Du bist stolz auf diese Zahl, die zweistellig ist und unnatürlich hoch und einfach eine Lüge.
Mit gespielter Zurückhaltung erzählst du schließlich auch mir davon. Schließlich habe ich dir von meiner Krankheit erzählt und das bedeutet, dass auch du mir etwas Persönliches erzählen musst. So geht dieses Spiel, dieses Austauschen von Geheimnissen, dieses plötzliche und doch schleichende Inneres-nach-Außen-Kehren.

Und ich widerspreche dir.
Zuerst stutzt du. „Doch.“, beharrst du. „Es waren wirklich so viele.“
Wieder sage ich: „Nein, waren es nicht.“
Du zuckst mit den Schultern, als würdest du klein beigeben.

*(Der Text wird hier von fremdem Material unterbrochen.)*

Lemma validateTypedTags_distinct rows tags : forall seen, validateTypedTags tags rows seen = Ok tt ->
  NoDup (tc_Name <$> tags) /\ forall name, name ∈ tc_Name <$> tags -> name ∉ seen.
Proof.
  induction tags as [|tag tags IH]; intros seen E; simpl in E.
  { split; [constructor|]. intros name Hn. by apply elem_of_nil in Hn. }
  case_bool_decide; [done|]. case_bool_decide as Hs; [done|]. destruct (negb _); [done|]. destruct (IH _ E) as [H1 H2].
  rewrite fmap_cons. split.
  - constructor; [|done]. intros Hin. apply (H2 _ Hin). set_solver.
  - intros name [-> |Hin]%elem_of_cons; [done|]. specialize (H2 _ Hin). set_solver.
Qed.
Lemma validateTypedFields_types rows fields : forall seen, validateTypedFields fields rows seen = Ok tt ->
  Forall (fun c => validFieldType (fc_Type c) = true) fields.
Proof.
  induction fields as [|c fields IH]; intros seen E; simpl in E; constructor.
  - case_bool_decide; [done|]. case_bool_decide; [done|]. unfold typedFieldColumnLen, validFieldType in *.
    repeat (destruct (fc_Type c =? _); simpl in *; [done|]). done.
  - do 2 (case_bool_decide; [done|]). do 2 (destruct (_ : bool) in E; [done|]). by eapply IH.
Qed.
Record typed_ok (b : TypedBatch) : Prop := {
  yk_database : string_ok (ba_Database b);
  yk_policy : string_ok (ba_RetentionPolicy b);
  yk_measurement : measurement_ok (ba_Measurement b);
  yk_tags : tags_ok (ba_Tags b);
  yk_fields : Forall (fun c => string_ok (fc_Name c)) (ba_Fields b);
}.
(** Each row has the identifier of the series of its tags, each column the one
    of its field. *)
Definition typed_for w (b : TypedBatch) (r : ResolvedTypedBatch) : Prop :=
  Forall2 (row_for w (ba_Measurement b) (ba_Tags b)) (seq 0 (length (ba_Timestamps b))) (tb_SeriesIDs r) /\
  exists defs, Forall2 (column_for w (ba_Measurement b)) (ba_Fields b) defs /\
    tb_Fields r = resolvedTypedFieldColumns defs (ba_Fields b).
Lemma run_ResolveTyped w b : typed_ok b -> ba_Timestamps b <> [] ->
  run w (ResolveTypedBatchColumns suffixes b) (fun r w' => typed_for w' b r).
Proof.
  intros Hb Hne. unfold ResolveTypedBatchColumns. cbn zeta. rewrite bool_decide_false by (by destruct (ba_Timestamps b)).
  set (rows := length (ba_Timestamps b)) in *.
  eapply run_then; [apply (run_pure w _ (fun _ w' => w' = w /\ validateTypedBatch b (Z.of_nat rows) = Ok tt)); by intros []|unfold resolveTypedSeriesIDsLocked; grow|].
  intros [] w0 _ _ [-> Hval]. unfold validateTypedBatch in Hval. case_bool_decide; [done|]. destruct (len (ba_Fields b) =? 0); [done|].
  destruct (validateTypedTags _ _ _) as [[]| |] eqn:Et; [|done..]. simpl in Hval.
  apply validateTypedTags_distinct in Et as [Hnd _]. apply validateTypedFields_types in Hval.
  eapply run_then; [apply run_ensureMetadata; apply Hb|unfold resolveTypedSeriesIDsLocked; grow|]. intros mc w1 _ _ _.
  eapply run_then; [apply run_typedFields; [apply Hb|apply Forall_and; split; [apply Hb|done]]|unfold resolveTypedSeriesIDsLocked; grow|].
  intros [defs fc] w2 _ _ Hf. simpl in Hf. unfold resolveTypedSeriesIDsLocked.
  eapply run_then; [apply run_typedLoop; [apply Hb|apply Hb|done]|grow|]. intros [ids sc] w3 _ Hg3 Hs. simpl in Hs.
  eapply run_then; [apply run_maybe_checkpoint|grow|]. intros [] w4 _ Hg4 _.
  eapply run_then; [apply run_maybe_saveMetadata|grow|]. intros [] w5 _ Hg5 _. apply run_ret. intros _.
  pose proof (transitivity Hg4 Hg5) as Hg45. pose proof (transitivity Hg3 Hg45) as Hg. split; simpl.
  - eapply Forall2_impl; [exact Hs|]. intros row id. by apply row_for_grows.
  - exists defs. split; [|done]. eapply Forall2_impl; [exact Hf|]. intros c f. by apply field_at_grows.
Qed.
Definition withRange (query : Query) (start end_ : Z) : Query :=
  let '(mkQuery db rp m tags fields _ _ preds expr aggs window group order limit offset cursor budget) := query in
  mkQuery db rp m tags fields start end_ preds expr aggs window group order limit offset cursor budget.
Definition withTags (query : Query) (tags : gmap bytes bytes) : Query :=
  let '(mkQuery db rp m _ fields start end_ preds expr aggs window group order limit offset cursor budget) := query in
  mkQuery db rp m tags fields start end_ preds expr aggs window group order limit offset cursor budget.
Definition withFields (query : Query) (fields : list bytes) : Query :=
  let '(mkQuery db rp m tags _ start end_ preds expr aggs window group order limit offset cursor budget) := query in
  mkQuery db rp m tags fields start end_ preds expr aggs window group order limit offset cursor budget.

Definition normalizePredicate (query : Query) (predicate : QueryPredicate) : Query :=
  if qp_Kind predicate =? QueryPredicateTimeRange then withRange query (qp_Start predicate) (qp_End predicate)
  else if qp_Kind predicate =? QueryPredicateTagEq then
    match qp_StringValues predicate with
    | [] => query
    | value :: _ => withTags query (<[qp_Name predicate := value]> (qu_Tags query))
    end
  else query.
Definition structuredExpr (expr : QueryExpr) : bool :=
  negb (ex_Kind expr =? QueryExprNone) && negb (queryExprAllowsFlatPredicates expr).
Definition normalizeStructuredQuery (query : Query) : Query :=
  if structuredExpr (qu_Expr query) then query else foldl normalizePredicate query (qu_Predicates query).
Lemma quiet_filter : quiet ops -> quiet (@filterOps S A B ops).
Proof. intros Hq s. cbn. unfold filterClose. destruct (Hq (fl_source s)) as [H1 H2]. by destruct (sclose (fl_source s)). Qed.
Lemma omap_length (step : A -> option B) xs : (length (omap step xs) <= length xs)%nat.
Proof. induction xs as [|x xs IH]; cbn; [lia|]. change (list_omap _ _ step xs) with (omap step xs). destruct (step x); cbn; lia. Qed.
Lemma seekList_filter (step : A -> option B) xs :
  match seekList (fun x _ => (step x, tt)) xs tt with
  | (Some (y, xs'), _) => omap step xs = y :: omap step xs'
  | (None, _) => omap step xs = []
  end.
Proof.
  induction xs as [|x xs IH]; [done|]. cbn [seekList]. change (omap step (x :: xs)) with (match step x with Some y => y :: omap step xs | None => omap step xs end).
  by destruct (step x).
Qed.
Lemma delivers_filter (step : A -> option B) src xs err cur marks : delivers src xs err ->
  delivers (mkFilter src step cur false marks) (omap step xs) err.
Proof.
  remember (length xs) as n eqn:En. revert src xs cur En. induction n as [n IH] using (well_founded_induction lt_wf).
  intros src xs cur -> Hd. pose proof (seek_delivers (fun x _ => (step x, tt)) src xs err Hd tt) as Hs.
  pose proof (seekList_filter step xs) as Hl. destruct (seekList _ xs tt) as [[[y xs']|] []].
  - destruct Hs as (src' & Es & Ee & Hd' & Hlt). rewrite Hl.
    apply (delivers_more _ (mkFilter src' step y false marks)); [unfold next, filterOps, filterNext; cbn [fl_closed fl_source fl_step]; by rewrite Es|done|done|by eapply IH|].
    pose proof (delivers_bound _ _ _ Hd). pose proof (omap_length step xs'). cbn. lia.
  - destruct Hs as (src' & Es & Ee). rewrite Hl.
    apply (delivers_done _ (mkFilter src' step cur false marks)).
    { unfold next, filterOps, filterNext. cbn [fl_closed fl_source fl_step]. by rewrite Es. }
    apply (ended_wrap filterOps (fun t u => u = mkFilter t step cur false marks) src'); [done|done|by intros t u Et ->|].
    intros t t' u _ _ En ->. eexists. split; [|done]. unfold next at 1, filterOps, filterNext. cbn [fl_closed fl_source fl_step].
    by rewrite (seek_ended _ _ _ _ En).
Qed.
End filters.
Lemma yields_filtered {A B} (step : A -> option B) zero marks source (xs : list A) err : yields source xs err ->
  yields (filtered step zero marks source) (omap step xs) err.
Proof. destruct source as [C ops st]. intros [Hq Hd]. split; [by apply quiet_filter|by apply delivers_filter]. Qed.
Lemma omap_cons {A B} (f : A -> option B) x (xs : list A) :
  omap f (x :: xs) = match f x with Some y => y :: omap f xs | None => omap f xs end.
Proof. done. Qed.
Lemma omap_keepIf {A} (test : A -> bool) (xs : list A) : omap (keepIf test) xs = filter (fun x => test x = true) xs.
Proof.
  induction xs as [|x xs IH]; [done|]. rewrite filter_cons, omap_cons, IH. unfold keepIf. by destruct (test x).
Qed.
Lemma omap_Some {A B} (f : A -> B) (xs : list A) : omap (fun x => Some (f x)) xs = map f xs.
Proof. induction xs as [|x xs IH]; [done|]. rewrite omap_cons. cbn. by rewrite IH. Qed.
Lemma yields_keepIf {A} (test : A -> bool) zero marks source (xs : list A) err : yields source xs err ->
  yields (filtered (keepIf test) zero marks source) (filter (fun x => test x = true) xs) err.
Proof. intros Hy. rewrite <- omap_keepIf. by apply yields_filtered. Qed.
Lemma yields_map {A B} (f : A -> B) zero marks source (xs : list A) err : yields source xs err ->
  yields (filtered (fun x => Some (f x)) zero marks source) (map f xs) err.
Proof. intros Hy. rewrite <- omap_Some. by apply yields_filtered. Qed.
(* ===== verification/QueryAggregate.v ===== *)
(** * Aggregates

    internal/queryexec/aggregate.go, aggregate_numeric.go, aggregate_timeseries.go
    (whole columns and windows), group_aggregate.go and group_aggregate_state.go
    (groups of series by tags, accumulated value by value).  The key of a value
    in the count of a mode is a formatted string in the code; values have
    one key exactly when [fieldValueKey] agrees ([%g] prints the shortest decimal
    that reads back, and all NaN alike). *)
From S2P Require Import Prelude Model Float64 Runtime QueryMerge QueryModel QueryStream.
From stdpp Require Import prelude strings list sorting gmap.
From Stdlib Require Import ZArith Lia SpecFloat.
#[local] Open Scope Z_scope.

Definition f_zero : Z := 0.
Definition f_sqrt (b : Z) : Z := to_bits (SFsqrt f_prec f_emax (of_bits b)).
Definition second : Z := 1000000000.
Definition ErrUnsupportedAggregate : goerr := Errorf "unsupported aggregate".

(** ** aggregate_numeric.go; [values] is not empty *)
Definition valueZero (values : list FieldValue) : FieldValue := default zeroFieldValue (head values).
Definition aggregateSum (values : list FieldValue) : outcome FieldValue :=
  let t := fv_Type (valueZero values) in
  if t =? FieldFloat64 then Ok (Float64Value (foldl (fun sum v => f_add sum (fv_Float64 v)) f_zero values))
  else if t =? FieldInt64 then Ok (Int64Value (foldl (fun sum v => i64 (sum + fv_Int64 v)) 0 values))
  else Err (Errorf "sum does not support field type").
Definition aggregateAvg (values : list FieldValue) : outcome FieldValue :=
  sum ← aggregateSum values;
  if fv_Type sum =? FieldFloat64 then Ok (Float64Value (f_div (fv_Float64 sum) (f_of_int (len values))))
  else Ok (Float64Value (f_div (f_of_int (fv_Int64 sum)) (f_of_int (len values)))).
Definition aggregateFloatMinMax (values : list FieldValue) (min : bool) : FieldValue :=
  Float64Value (foldl (fun best v =>
    if (min && f_ltb (fv_Float64 v) best) || (negb min && f_ltb best (fv_Float64 v)) then fv_Float64 v else best)
    (fv_Float64 (valueZero values)) (tail values)).
Definition aggregateIntMinMax (values : list FieldValue) (min : bool) : FieldValue :=
  Int64Value (foldl (fun best v =>
    if (min && (fv_Int64 v <? best)) || (negb min && (best <? fv_Int64 v)) then fv_Int64 v else best)
    (fv_Int64 (valueZero values)) (tail values)).
Definition aggregateMinMax (values : list FieldValue) (min : bool) : outcome FieldValue :=
  let t := fv_Type (valueZero values) in
  if t =? FieldFloat64 then Ok (aggregateFloatMinMax values min)
  else if t =? FieldInt64 then Ok (aggregateIntMinMax values min)
  else Err (Errorf "min/max does not support field type").

(** ** aggregate_timeseries.go *)
Definition lastValue (values : list FieldValue) : FieldValue := default zeroFieldValue (last values).
Definition transformAggregate (fn : bytes) : bool := bool_decide (fn = str "difference") || bool_decide (fn = str "derivative").
Definition numericValues (values : list FieldValue) : bool := forallb isNumericFieldValue values.
Definition allIntValues (values : list FieldValue) : bool := forallb (fun v => fv_Type v =? FieldInt64) values.
Definition secondsBetween (first last : Z) : Z := f_div (f_of_int (i64 (last - first))) (f_of_int second).
(** [seconds <= 0] *)
Definition notPositive (seconds : Z) : bool := f_ltb seconds f_zero || f_eqb seconds f_zero.
(** The value, or none when the time does not advance. *)
Definition transformValue (previous current : FieldValue) (previousTime currentTime : Z) (fn : bytes) : outcome (option FieldValue) :=
  if negb (isNumericFieldValue previous) || negb (isNumericFieldValue current) then Err (Errorf "numeric values required")
  else
    let diff := f_sub (fieldValueAsFloat current) (fieldValueAsFloat previous) in
    if bool_decide (fn = str "difference") then
      if (fv_Type previous =? FieldInt64) && (fv_Type current =? FieldInt64)
      then Ok (Some (Int64Value (i64 (fv_Int64 current - fv_Int64 previous))))
      else Ok (Some (Float64Value diff))
    else
      let seconds := secondsBetween previousTime currentTime in
      if notPositive seconds then Ok None else Ok (Some (Float64Value (f_div diff seconds))).
Fixpoint transformLoop (fn : bytes) (timestamps : list Z) (values : list FieldValue) : outcome (list (Z * FieldValue)) :=
  match values with
  | previous :: (current :: _) as values' =>
      match timestamps with
      | previousTime :: (currentTime :: _) as timestamps' =>
          v ← transformValue previous current previousTime currentTime fn;
          rest ← transformLoop fn timestamps' values';
          Ok (match v with Some v => (currentTime, v) :: rest | None => rest end)
      | _ => Panic IndexOutOfRange
      end
  | _ => Ok []
  end.
Definition withType (column : ColumnSeries) (fieldType : Z) : ColumnSeries :=
  mkColumnSeries (cl_SeriesID column) (cl_Measurement column) (cl_Tags column) (cl_FieldID column) (cl_FieldName column)
    fieldType (cl_Timestamps column) (cl_Values column).
Definition aggregateTransformColumn (out column : ColumnSeries) (fn : bytes) : outcome ColumnSeries :=
  samples ← transformLoop fn (cl_Timestamps column) (cl_Values column);
  let fieldType := if bool_decide (fn = str "difference") && allIntValues (cl_Values column) then FieldInt64 else FieldFloat64 in
  Ok (columnWith (withType out fieldType) samples.*1 samples.*2).

Definition counterPairIncrease (previous current : FieldValue) : outcome Z :=
  if negb (isNumericFieldValue previous) || negb (isNumericFieldValue current) then Err (Errorf "rate requires numeric values")
  else
    let left := fieldValueAsFloat previous in
    let right := fieldValueAsFloat current in
    if f_ltb left right || f_eqb left right then Ok (f_sub right left) else Ok right.
Fixpoint counterLoop (total : Z) (values : list FieldValue) : outcome Z :=
  match values with
  | previous :: (current :: _) as values' =>
      increase ← counterPairIncrease previous current; counterLoop (f_add total increase) values'
  | _ => Ok total
  end.
Definition counterIncrease (values : list FieldValue) : outcome Z := counterLoop f_zero values.
Definition aggregateRate (values : list FieldValue) (timestamps : list Z) : outcome FieldValue :=
  if len values <? 2 then Err (Errorf "rate requires at least two values")
  else
    increase ← counterIncrease values;
    let seconds :=
      if len timestamps =? len values then secondsBetween (default 0 (head timestamps)) (default 0 (last timestamps))
      else f_of_int (len values - 1) in
    if notPositive seconds then Err (Errorf "rate requires increasing timestamps") else Ok (Float64Value (f_div increase seconds)).
Definition aggregateIRate (values : list FieldValue) (timestamps : list Z) : outcome FieldValue :=
  if len values <? 2 then Err (Errorf "irate requires at least two values")
  else
    let at_ {A} (l : list A) (d : A) (back : nat) := default d (l !! (length values - back)%nat) in
    increase ← counterPairIncrease (at_ values zeroFieldValue 2%nat) (at_ values zeroFieldValue 1%nat);
    let seconds :=
      if len timestamps =? len values then secondsBetween (at_ timestamps 0 2%nat) (at_ timestamps 0 1%nat) else f_of_int 1 in
    if notPositive seconds then Err (Errorf "irate requires increasing timestamps") else Ok (Float64Value (f_div increase seconds)).
Definition aggregateIncrease (values : list FieldValue) : outcome FieldValue :=
  if len values <? 2 then Err (Errorf "increase requires at least two values")
  else increase ← counterIncrease values; Ok (Float64Value increase).
Definition aggregateDelta (values : list FieldValue) : outcome FieldValue :=
  if len values <? 2 then Err (Errorf "delta requires at least two values")
  else
    let first := valueZero values in
    let last := lastValue values in
    if negb (isNumericFieldValue first) || negb (isNumericFieldValue last) then Err (Errorf "delta requires numeric values")
    else if (fv_Type first =? FieldInt64) && (fv_Type last =? FieldInt64) then Ok (Int64Value (i64 (fv_Int64 last - fv_Int64 first)))
    else Ok (Float64Value (f_sub (fieldValueAsFloat last) (fieldValueAsFloat first))).
Definition aggregateSpread (values : list FieldValue) : outcome FieldValue :=
  minValue ← aggregateMinMax values true;
  maxValue ← aggregateMinMax values false;
  if (fv_Type minValue =? FieldInt64) && (fv_Type maxValue =? FieldInt64) then Ok (Int64Value (i64 (fv_Int64 maxValue - fv_Int64 minValue)))
  else Ok (Float64Value (f_sub (fieldValueAsFloat maxValue) (fieldValueAsFloat minValue))).
(** [sort.Float64s] orders NaN first. *)
Definition floatLess (x y : Z) : bool := f_ltb x y || (f_is_nan x && negb (f_is_nan y)).
Definition aggregateMedian `{GoRuntime} (values : list FieldValue) : outcome FieldValue :=
  if negb (numericValues values) then Err (Errorf "median requires numeric values")
  else
    let sorted := sort_less floatLess (map fieldValueAsFloat values) in
    let mid := (length sorted / 2)%nat in
    if (length sorted mod 2 =? 1)%nat then Ok (Float64Value (default 0 (sorted !! mid)))
    else Ok (Float64Value (f_div (f_add (default 0 (sorted !! (mid - 1)%nat)) (default 0 (sorted !! mid))) (f_of_int 2))).
Definition fieldValueKey (value : FieldValue) : Z * Z * bytes :=
  if fv_Type value =? FieldFloat64 then (1, if f_is_nan (fv_Float64 value) then -1 else fv_Float64 value, [])
  else if fv_Type value =? FieldInt64 then (2, fv_Int64 value, [])
  else if fv_Type value =? FieldString then (3, 0, fv_String value)
  else if fv_Type value =? FieldBool then (4, if fv_Bool value then 1 else 0, [])
  else (0, 0, []).
(** One turn of the loop: the counts, the best value and its count. *)
Definition modeStep (st : gmap (Z * Z * bytes) Z * FieldValue * Z) (value : FieldValue) : gmap (Z * Z * bytes) Z * FieldValue * Z :=
  let '(counts, best, bestCount) := st in
  let count := default 0 (counts !! fieldValueKey value) + 1 in
  let counts := <[fieldValueKey value := count]> counts in
  if bestCount <? count then (counts, value, count) else (counts, best, bestCount).
Definition aggregateMode (values : list FieldValue) : FieldValue := (foldl modeStep (∅, valueZero values, 0) values).1.2.
Definition aggregateStd (values : list FieldValue) (sqrt : bool) : outcome FieldValue :=
  if negb (numericValues values) then Err (Errorf "stddev/stdvar requires numeric values")
  else
    mean ← aggregateAvg values;
    let variance := foldl (fun variance v => let delta := f_sub (fieldValueAsFloat v) (fv_Float64 mean) in f_add variance (f_mul delta delta)) f_zero values in
    let variance := f_div variance (f_of_int (len values)) in
    Ok (Float64Value (if sqrt then f_sqrt variance else variance)).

Zumindest ein ganz klein wenig. „Vielleicht hast du recht, einige habe ich öfter nackt gesehen, vielleicht habe ich da mal falsch gezählt.“
Dreimal hole ich Luft, bevor ich die Worte & Silben in meinem Kopf richtig sortiert habe. Dann frage ich dich: „Wie viele Mädchen hast du weinen gesehen?“
Falten bilden sich auf deiner Stirn, du wirkst irritiert und ein wenig verstimmt und unangenehm berührt und dann sagst du: „Na ja, drei oder vier. Und meine Schwester und meine Nichte. Aber…“
Ich lasse dich nicht weiterreden, denn ich weiß, dass du das Thema wechseln möchtest.
„Wie viele Mädchen haben dir von ihren Albträumen erzählt?“, frage ich weiter.
Wieder dein Stirnrunzeln. Dann widerwillig: „Meine Ex-Freundin ist nachts öfter mal aufgewacht und ich…“ Du unterbrichst dich selbst und fragst, unsicher grinsend: „Aber was soll das? Wird das jetzt ein Witz?“ Weil wir sonst doch immer scherzen.
Unbeeindruckt frage ich weiter: „Wie viele Mädchen haben deine Hand gedrückt, einfach als Zeichen ihrer Gefühle? Wie viele Mädchen haben dir von ihren Träumen erzählt? Von ihren peinlichen Kindheitswünschen und von ihren Momenten der Panik? Wie viele Mädchen haben dir mit strahlenden Augen erzählt, wie wunderschön eine Erinnerung ist? Von wie vielen Mädchen hast du die Tränen gesehen? Von wie vielen Mädchen weißt du, warum sie ihr Studium abgebrochen haben oder warum sie sich von ihrem letzten Freund getrennt haben oder warum sie schon so lange nicht mehr mit ihren Eltern gesprochen haben?“

Ich mache eine kurze Pause, lächle (es tut mir leid, das Lächeln sollte nicht abwertend sein doch ich glaube, es kam geringschätzig rüber) und frage: „Na, wie viele Mädchen waren das?“

Sprachlos starrst du mich an. Verärgerung und Hilflosigkeit sprechen aus deinen meerblauen Augen, die schon so viele Mädchen dazu überredet haben, zu dir nach Hause mitzukommen. Deine Lippen, die schon so viele Mädchen geküsst haben, zucken und doch sagst du kein Wort.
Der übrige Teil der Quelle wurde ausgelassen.